:: Records shown
(** * Plugin chains *)

(** The handlers of the plugin chains, each with the next one. *)
Inductive handler :=
  | HSocks5 (next : option handler)
  | HHttpProxy (next : option handler)
  | HForward (target : string) (next : option handler)
  | HPrinter (next : option handler).

Definition handler_Name (h : handler) : string :=
  match h with
  | HSocks5 _ => "socks5"
  | HHttpProxy _ => "HttpProxy"
  | HForward _ _ => "forward"
  | HPrinter _ => "printer"
  end.

Definition handler_next (h : handler) : option handler :=
  match h with HSocks5 n | HHttpProxy n | HForward _ n | HPrinter n => n end.

(** [plugin.Plugin]: a constructor that waits for the next handler. *)
Definition plugin : Type := option handler → handler.

(** The part of a zone's [Config] that the plugins fill. *)
Record zone := mkZone { z_Plugin : list plugin; z_Registry : gmap string handler }.

Definition AddPlugin (m : plugin) (z : zone) : zone := mkZone (z_Plugin z ++ [m]) (z_Registry z).

Definition RegisterHandler (h : handler) (z : zone) : zone :=
  mkZone (z_Plugin z) (<[handler_Name h := h]> (z_Registry z)).

Definition Handler (name : string) (z : zone) : option handler := z_Registry z !! name.

Definition Directives : list string := ["socks5"%string].

Definition Handlers (z : zone) : list handler := omap (λ k, Handler k z) Directives.

(** The loop of [NewServer], from the last plugin to the first. *)
Definition plugin_chain (ps : list plugin) : option handler := foldr (λ p next, Some (p next)) None ps.

(** The servers with a plugin chain; no zone makes a nil [*Server]. *)
Record Server := mkServer {
  srv_Name : string;
  srv_Net : string;
  srv_Addr : string;
  srv_PluginChain : option handler;
}.

Definition NewServer (serviceName transportName addr : string) (config : option zone) : option Server :=
  match config with
  | None => None
  | Some z => Some (mkServer serviceName transportName addr (plugin_chain (z_Plugin z)))
  end.

(** * The context of the star server type *)

Record starContext := mkStarContext { Configs : Register.Config; ZoneToConfigs : gmap string zone }.

Definition keyForConfig (blocIndex blocKeyIndex : string) : string := blocIndex +:+ "://" +:+ blocKeyIndex.

Definition empty_zone : zone := mkZone [] ∅.

(** [GetConfig(c)] is the zone of the controller's block, made when missing; here
    an update of it. *)
Definition with_zone (c : Controller) (f : zone → zone) (ctx : starContext) : starContext :=
  let key := keyForConfig (ServerBlockNetwork c) (ServerBlockAddress c) in
  mkStarContext (Configs ctx) (<[key := f (default empty_zone (ZoneToConfigs ctx !! key))]> (ZoneToConfigs ctx)).

Definition GetListenerSettings (c : Controller) (ctx : starContext) : Settings :=
  findListenerSettings (Configs ctx) (ServerBlockNetwork c) (ServerBlockAddress c).

(** [starContext.GetConfig]: what the framework is told of the configuration. *)
Definition host_of (lm : gmap string ListenerList) (hm : gmap string HandlerList) (val : Listeners) : Host :=
  let l := default (mkListenerList "" "" "" "" empty_settings) (lm !! ln_ListenerName val) in
  mkHost (ll_Transport l) (ll_Addr l) (default [] (hl_Plugins <$> hm !! ln_HandlerName val)).

Definition star_GetConfig (ctx : starContext) : Pluginer.Config :=
  let lm := foldl (λ m l, <[ll_Name l := l]> m) ∅ (ListenerLists (Configs ctx)) in
  let hm := foldl (λ m h, <[hl_Name h := h]> m) ∅ (HandlerLists (Configs ctx)) in
  Pluginer.mkConfig
    ((λ srv, Pluginer.mkService (svc_Name srv) (svc_Type srv) (host_of lm hm <$> svc_Listeners srv))
     <$> cfg_Service (Configs ctx)).

(** * The system *)

(** Files and sockets. A transport's [Listen] is that of its package; [os_listen]
    is what it does for a name, an address and its certificate files. *)
Class Os (W : Type) := {
  os_ReadFile : string → W → result string (list byte);
  os_listen : string → string → string * string → W → W * result string nat;
  os_listen_udp : string → W → W * result string nat;
  os_close : nat → W → W;
}.

Section star.
Context {W : Type} `{!Os W}.

(** The transports and codecs linked into the binary and the two YAML decodings. *)
Context (has_transport has_codec : string → bool).
Context (unmarshal_probe : list byte → option (gset string)) (unmarshal : list byte → option Root).

Definition listened {A} (r : A * result string nat) : outcome (A * result string (option nat)) :=
  Ret (r.1, Some <$> r.2).

Definition no_socket (w : W) : outcome (W * result string (option nat)) := Ret (w, Ok None).

(** [transport.Build] and the transport's [Listen]. *)
Definition transport_listen (net addr : string) (opts : string * string) (w : W)
    : outcome (W * result string (option nat)) :=
  if has_transport net then listened (os_listen net addr opts w)
  else Ret (w, Err ("transport: unknown transport " +:+ net)).

(** [listenTCP]: the star and administration servers. *)
Definition listenTCP (addr : string) (s : Settings) (w : W) : outcome (W * result string (option nat)) :=
  if TLS s then listened (os_listen "tls" addr (CertFile s, KeyFile s) w)
  else listened (os_listen "tcp" addr (""%string, ""%string) w).

Definition star_Listen (s : server) (w : W) : outcome (W * result string (option nat)) :=
  match s with
  | SrvCtrl l | SrvAdmin l => listenTCP (ll_Addr l) (ll_Settings l) w
  | SrvProxy l _ =>
      if String.eqb (ll_Transport l) "udp" then no_socket w
      else transport_listen (ll_Transport l) (ll_Addr l) (CertFile (ll_Settings l), KeyFile (ll_Settings l)) w
  | SrvDns _ => no_socket w
  | SrvChain l =>
      if String.eqb (ll_Transport l) "udp" then no_socket w
      else transport_listen (ll_Transport l) (ll_Addr l) (CertFile (ll_Settings l), KeyFile (ll_Settings l)) w
  | SrvNil => Panic
  end.

Definition star_ListenPacket (s : server) (w : W) : outcome (W * result string (option nat)) :=
  match s with
  | SrvChain l =>
      if String.eqb (ll_Transport l) "udp" then listened (os_listen_udp (ll_Addr l) w) else no_socket w
  | SrvNil => Panic
  | _ => no_socket w
  end.

(** Whether the two calls end once the sockets are closed: every accept loop
    returns the error of [Accept], but a packet socket is served by a loop without
    an exit ([serveUDP]). *)
Definition star_serve_ends (s : server) (ln pc : option nat) : bool :=
  match s, pc with SrvChain _, Some _ => false | _, _ => true end.

(** [Serve] up to its first [Accept]: on a nil listener the proxy, star and
    administration servers dereference it, the dns and chain servers return. *)
Definition star_Serve (s : server) (ln : option nat) : outcome unit :=
  match s, ln with
  | (SrvProxy _ _ | SrvCtrl _ | SrvAdmin _ | SrvNil), None => Panic
  | _, _ => Ret tt
  end.

(** [starContext.MakeServers] with the zones the plugins have filled. *)
Definition has_zone (ctx : starContext) (key : string) : bool := bool_decide (is_Some (ZoneToConfigs ctx !! key)).

Definition make_err_string (e : make_err) : string :=
  match e with
  | ErrServiceEmpty => "service is empty"
  | ErrTransport name => "transport: unknown transport " +:+ name
  | ErrNilListener name => name
  end.

Definition star_MakeServers (ctx : starContext) (w : W) : outcome (W * result string (list server)) :=
  match Register.MakeServers has_transport has_codec (has_zone ctx) (Configs ctx) with
  | Err (ErrNilListener _) => Panic
  | Err e => Ret (w, Err (make_err_string e))
  | Ok ss => Ret (w, Ok ss)
  end.

(** No package of the binary registers a callback. *)
#[export] Instance star_components : Components W starContext server nat Empty_set := {
  Pluginer.GetConfig := star_GetConfig;
  Pluginer.MakeServers := star_MakeServers;
  Pluginer.Listen := star_Listen;
  Pluginer.ListenPacket := star_ListenPacket;
  Pluginer.Close := os_close;
  Pluginer.serve_ends := star_serve_ends;
  Pluginer.call fn w := match fn with end;
}.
::::
Exercise requirements - What you return must be an exact retyping of the lines above starting at the line with "(** * The context of the star server type *)" and ending at the line with "Definition GetListenerSettings (c", and nothing besides.

Solution for this problem -
(** * The context of the star server type *)

Record starContext := mkStarContext { Configs : Register.Config; ZoneToConfigs : gmap string zone }.

Definition keyForConfig (blocIndex blocKeyIndex : string) : string := blocIndex +:+ "://" +:+ blocKeyIndex.

Definition empty_zone : zone := mkZone [] ∅.

(** [GetConfig(c)] is the zone of the controller's block, made when missing; here
    an update of it. *)
Definition with_zone (c : Controller) (f : zone → zone) (ctx : starContext) : starContext :=
  let key := keyForConfig (ServerBlockNetwork c) (ServerBlockAddress c) in
  mkStarContext (Configs ctx) (<[key := f (default empty_zone (ZoneToConfigs ctx !! key))]> (ZoneToConfigs ctx)).

Definition GetListenerSettings (c : Controller) (ctx : starContext) : Settings :=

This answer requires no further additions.